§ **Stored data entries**
(* ===== verification/ReportToy.v ===== *)
(** * ReportToy: a run of the loop's, told to a writer

    The events the loop of [Loop] sends in a run of [Toy], handed to a writer of a new
    session: they come in the order [Reported] asks for. *)

From S2P Require Import Toy RecordToy Loop.
From S2P Require Import Reported.

Module ReportToy.
Import HashToy RecordToy.
#[local] Existing Instances Toy.externals Toy.tools Toy.accumulator.

Definition ranLog : list event :=
  log (run (env := Toy.environment 1%nat) 2 [Plain (Toy.message "hi")] [] false (Toy.state [])).2.
Definition recordedRun : option (told * state) := tellAll cx0 ranLog (earlier s0.1.1) s0.
Definition told1 : told := from_option fst (earlier s0.1.1) recordedRun.
Definition state1 : state := from_option snd s0 recordedRun.

Lemma run_reported : reported s0 told1 state1.
Proof. apply (tellAll_reported cx0 ranLog s0 (earlier s0.1.1) s0); [constructor|]. vm_compute. reflexivity. Qed.

(** The run's call: its item, its hand-off and its output, and its standing after them. *)
Example ledger_in_order_witness :
  omap (fun e => option_map (fun _ => e) (about e)) (path state1.1.1) = filter (fun e => about e = Some "c") (path state1.1.1) /\
  length (path state1.1.1) = 10%nat /\ tl_handed told1 = {["c"]} /\
  statusOf seed0 "c" (path state1.1.1) = Live {| h_handOffs := 1; h_unknown := false; h_rejected := false; h_answer := false;
    h_result := false; h_output := true |} /\
  forall id, statusOf seed0 id (path state1.1.1) <> Bad.
Proof.
  split; [vm_compute; reflexivity|]. split; [vm_compute; reflexivity|]. split; [vm_compute; reflexivity|]. split; [vm_compute; reflexivity|].
  exact (ledger_in_order seed0 s0 told1 state1 s0_inv eq_refl eq_refl run_reported).
Defined.

(** ** An answer whose output was not taken

    A call is handed over in a run that goes no further; in the next its output comes, the
    answer it needs is taken and the output is not. A run that then approves the call is
    refused its hand-off by the store, and the answer stays the last of the call's entries. *)
Definition opened2 (run : string) : event := EvRunStart {| rs_RunID := run; rs_Source := SourceInput; rs_Trigger := noTrigger |}.
Definition answeredRun : list event :=
  [opened; ended (ICall 90 (Toy.call 90 "c")) "resp"; started; EvToolDispatch handedOver; opened2 "r2"; ended (IOutput 91 output) "";
   opened2 "r3"; started].
Definition full : state := ((writer0, {| taken := 0; limit := 5 |}), frame0).
Definition answeredAll : option (told * state) := tellAll cx0 answeredRun (earlier full.1.1) full.
Definition told2 : told := from_option fst (earlier s0.1.1) answeredAll.
Definition state2 : state := from_option snd s0 answeredAll.
Definition state3 : state := (handle cx0 (EvToolDispatch handedOver) state2).2.

Lemma answered_reported : exists t, reported full t state3.
Proof.
  eexists. unfold state3. eapply (reported_event full cx0 (EvToolDispatch handedOver) told2 state2).
  - apply (tellAll_reported cx0 answeredRun full (earlier full.1.1) full); [constructor|vm_compute; reflexivity].
  - vm_compute. reflexivity.
  - intros c _ _ e x _ _. vm_compute. done.
Qed.

Example answered_kept :
  option_map (fun c => (c_ended c, c_answered c)) (wr_calls state2.1.1 !! "c") = Some (true, false) /\
  (handle cx0 (EvToolDispatch handedOver) state2).1 <> inl tt /\ path state3.1.1 = path state2.1.1 /\
  statusOf seed0 "c" (path state3.1.1) = Live {| h_handOffs := 1; h_unknown := false; h_rejected := false; h_answer := true;
    h_result := false; h_output := false |}.
Proof. split_and!; vm_compute; try reflexivity. done. Qed.
End ReportToy.
(* ===== verification/Reread.v ===== *)
(** * Reread: what the readers make of what the writer wrote ([session/session.go])

    A nested call the writer recorded is read back as it was made; the tools a config
    entry adds and takes away rebuild the list it was computed for. *)

From S2P Require Export Nested Readers.

(** ** The tools of a config entry *)
Section Replay.
Context {T : Type} `{!EqDecision T} (nameOf : T -> string).

Lemma lastAt_lookup name prev i : lastAt nameOf name prev = Some i -> exists t, prev !! i = Some t /\ nameOf t = name.
Proof.
  revert i. induction prev as [|t prev IH]; intros i; cbn [lastAt]; [done|].
  destruct (lastAt nameOf name prev) as [j|]; [intros [= <-]; by apply IH|]. case_bool_decide; [|done]. intros [= <-]. by exists t.
Qed.

(** The tools kept are found in the old list in order. *)
Lemma addedFrom_kept prev from next :
  exists kept, next = kept ++ addedFrom nameOf prev from next /\ kept `sublist_of` drop from prev.
Proof.
  revert from. induction next as [|t next IH]; intros from; cbn [addedFrom]; [exists []; split; [done|apply sublist_nil_l]|].
  destruct (lastAt nameOf (nameOf t) prev) as [i|]; [|exists []; split; [done|apply sublist_nil_l]].
  destruct (Nat.leb_spec from i) as [Hi|]; [|exists []; split; [done|apply sublist_nil_l]].
  destruct (bool_decide_reflect (prev !! i = Some t)) as [Ht|]; cbn [andb]; [|exists []; split; [done|apply sublist_nil_l]].
  destruct (IH (S i)) as (kept & Hnext & Hs). exists (t :: kept). split; [cbn; f_equal; exact Hnext|].
  etrans; [apply sublist_skip, Hs|]. rewrite <-(drop_S _ _ _ Ht). replace i with (from + (i - from))%nat by lia.
  rewrite <-drop_drop. apply sublist_drop.
Qed.

Lemma filter_ext_in (P Q : T -> Prop) `{!forall x, Decision (P x), !forall x, Decision (Q x)} (l : list T) :
  (forall x, x ∈ l -> P x <-> Q x) -> filter P l = filter Q l.
Proof.
  induction l as [|x l IH]; [done|]. intros Hpq. rewrite !filter_cons.
  assert (P x <-> Q x) by (apply Hpq; left). rewrite IH; [|intros; apply Hpq; by right].
  by repeat case_decide; tauto.
Qed.

(** What a name is in tells the tools of a sublist apart. *)
Lemma sublist_names (kept prev : list T) : kept `sublist_of` prev -> NoDup (map nameOf prev) ->
  filter (fun t => nameOf t ∈ map nameOf kept) prev = kept.
Proof.
  induction 1 as [|t kept prev Hs IH|t kept prev Hs IH]; cbn [map]; intros Hn.
  - done.
  - apply NoDup_cons in Hn as [Hni Hn]. rewrite filter_cons_True; [|by left]. f_equal. etrans; [|exact (IH Hn)].
    apply filter_ext_in. intros x Hx. cbn. split; [|by right]. intros [He|]%elem_of_cons; [|done].
    destruct Hni. rewrite <-He. by apply list_elem_of_fmap_2.
  - apply NoDup_cons in Hn as [Hni Hn]. rewrite filter_cons_False; [by apply IH|]. intros Hin. destruct Hni.
    apply list_elem_of_fmap in Hin as (x & -> & Hx). apply list_elem_of_fmap_2. by eapply elem_of_sublist.
Qed.
Lemma addedFrom_length prev from next : (length (addedFrom nameOf prev from next) <= length next)%nat.
Proof. destruct (addedFrom_kept prev from next) as (kept & Hn & _). rewrite Hn at 2. rewrite length_app. lia. Qed.

(** Under distinct names [at] gives every tool its own place. *)
Lemma lastAt_own prev i t : NoDup (map nameOf prev) -> prev !! i = Some t -> lastAt nameOf (nameOf t) prev = Some i.
Proof.
  intros Hn Hi. destruct (lastAt nameOf (nameOf t) prev) as [j|] eqn:Hl.
  - destruct (lastAt_lookup _ _ _ Hl) as (u & Hj & Hu). f_equal.
    eapply (NoDup_lookup (map nameOf prev)); [done|by rewrite list_lookup_fmap, Hj; cbn; rewrite Hu|by rewrite list_lookup_fmap, Hi].
  - exfalso. clear Hn. revert i Hi Hl. induction prev as [|u prev IH]; intros [|i]; cbn; try done.
    + intros [= ->]. destruct (lastAt _ _ prev); [done|]. by case_bool_decide.
    + intros Hi. destruct (lastAt _ _ prev) eqn:Hl; [done|]. intros _. by eapply IH.
Qed.

(** No prefix of the new list stands in the old one, in order, beyond the tools kept. *)
Lemma addedFrom_least prev from k a : NoDup (map nameOf prev) -> k `sublist_of` drop from prev ->
  (length (addedFrom nameOf prev from (k ++ a)) <= length a)%nat.
Proof.
  intros Hn. revert from. induction k as [|t k IH]; intros from Hk; cbn [app]; [apply addedFrom_length|].
  apply sublist_cons_l in Hk as (l1 & l2 & Hd & Hk).
  assert (prev !! (from + length l1)%nat = Some t) as Ht.
  { rewrite <-lookup_drop, Hd, lookup_app_r by lia. by rewrite Nat.sub_diag. }
  cbn [addedFrom]. rewrite (lastAt_own _ _ _ Hn Ht). rewrite (bool_decide_true _ Ht).
  rewrite (proj2 (Nat.leb_le _ _)) by lia. cbn [andb]. apply IH.
  rewrite <-Nat.add_succ_r, <-drop_drop, Hd, drop_app_ge by lia. by replace (S (length l1) - length l1)%nat with 1%nat by lia.
Qed.

(** The names taken away are those of the old list the new one lacks. *)
Lemma elem_of_removed prev next name :
  name ∈ (toolDelta nameOf prev next).2 <-> exists t, t ∈ prev /\ name = nameOf t /\ nameOf t ∉ map nameOf next.
Proof.
  cbn. rewrite list_elem_of_omap. split.
  - intros (t & Ht & Hs). destruct (bool_decide_reflect (nameOf t ∈ map nameOf next)); [done|]. injection Hs as <-. eauto.
  - intros (t & Ht & -> & Hne). exists t. by rewrite (bool_decide_false _ Hne).
Qed.
Definition settle (R : Type) (f : Frame R)
  : Settled R -> Page -> Page * Suspension Frame :=
  match f in Frame R0 return Settled R0 -> Page -> Page * Suspension Frame with
  | fetchData_get_tasks => fun o p =>
      match o with
      | Resolved taskData =>
          (setTasks (fun _ => taskData) p, Pending fetchData_get_developers)
      | Rejected message => (fetchData_failed message p, Finished)
      end
  | fetchData_get_developers => fun o p =>
      match o with
      | Resolved devData => (setLoading false (setDevelopers devData p), Finished)
      | Rejected message => (fetchData_failed message p, Finished)
      end
  | handleApprove_put id => fun o p =>
      match o with
      | Resolved _ =>
          (setTasks (map (fun task => if taskId task =? id then approved task else task)) p,
           Finished)
      | Rejected _ =>
          (* console.error *)
          (alert "Failed to approve task." p, Finished)
      end
  | handleDelete_delete id => fun o p =>
      match o with
      | Resolved _ =>
          (setTasks (filter (fun task => negb (taskId task =? id))) p, Finished)
      | Rejected _ =>
          (* console.error *)
          (alert "Failed to delete task." p, Finished)
      end
  end.

(** The filter of [filteredTasks]. *)
Definition matches (p : Page) (task : Task) : bool :=
  let matchesStatus := (filterStatus p =? "All") || (status task =? filterStatus p) in
  let matchesPriority := (filterPriority p =? "All") || (priority task =? filterPriority p) in
  let matchesAssignee :=
    if filterAssignee p =? "Unassigned" then
      match assigneeId task with None => true | Some _ => false end
    else if negb (filterAssignee p =? "All") then
      match assigneeId task with Some a => a =? filterAssignee p | None => false end
    else true in
  matchesStatus && matchesPriority && matchesAssignee.

Definition filteredTasks (p : Page) : list Task := filter (matches p) (tasks p).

§ **What is expected**
From the entries above, return exactly the line containing "T -> string).", the line containing "induction l as", and all lines between, and nothing else.

§ **Result of this task**
Context {T : Type} `{!EqDecision T} (nameOf : T -> string).

Lemma lastAt_lookup name prev i : lastAt nameOf name prev = Some i -> exists t, prev !! i = Some t /\ nameOf t = name.
Proof.
  revert i. induction prev as [|t prev IH]; intros i; cbn [lastAt]; [done|].
  destruct (lastAt nameOf name prev) as [j|]; [intros [= <-]; by apply IH|]. case_bool_decide; [|done]. intros [= <-]. by exists t.
Qed.

(** The tools kept are found in the old list in order. *)
Lemma addedFrom_kept prev from next :
  exists kept, next = kept ++ addedFrom nameOf prev from next /\ kept `sublist_of` drop from prev.
Proof.
  revert from. induction next as [|t next IH]; intros from; cbn [addedFrom]; [exists []; split; [done|apply sublist_nil_l]|].
  destruct (lastAt nameOf (nameOf t) prev) as [i|]; [|exists []; split; [done|apply sublist_nil_l]].
  destruct (Nat.leb_spec from i) as [Hi|]; [|exists []; split; [done|apply sublist_nil_l]].
  destruct (bool_decide_reflect (prev !! i = Some t)) as [Ht|]; cbn [andb]; [|exists []; split; [done|apply sublist_nil_l]].
  destruct (IH (S i)) as (kept & Hnext & Hs). exists (t :: kept). split; [cbn; f_equal; exact Hnext|].
  etrans; [apply sublist_skip, Hs|]. rewrite <-(drop_S _ _ _ Ht). replace i with (from + (i - from))%nat by lia.
  rewrite <-drop_drop. apply sublist_drop.
Qed.

Lemma filter_ext_in (P Q : T -> Prop) `{!forall x, Decision (P x), !forall x, Decision (Q x)} (l : list T) :
  (forall x, x ∈ l -> P x <-> Q x) -> filter P l = filter Q l.
Proof.
  induction l as [|x l IH]; [done|]. intros Hpq. rewrite !filter_cons.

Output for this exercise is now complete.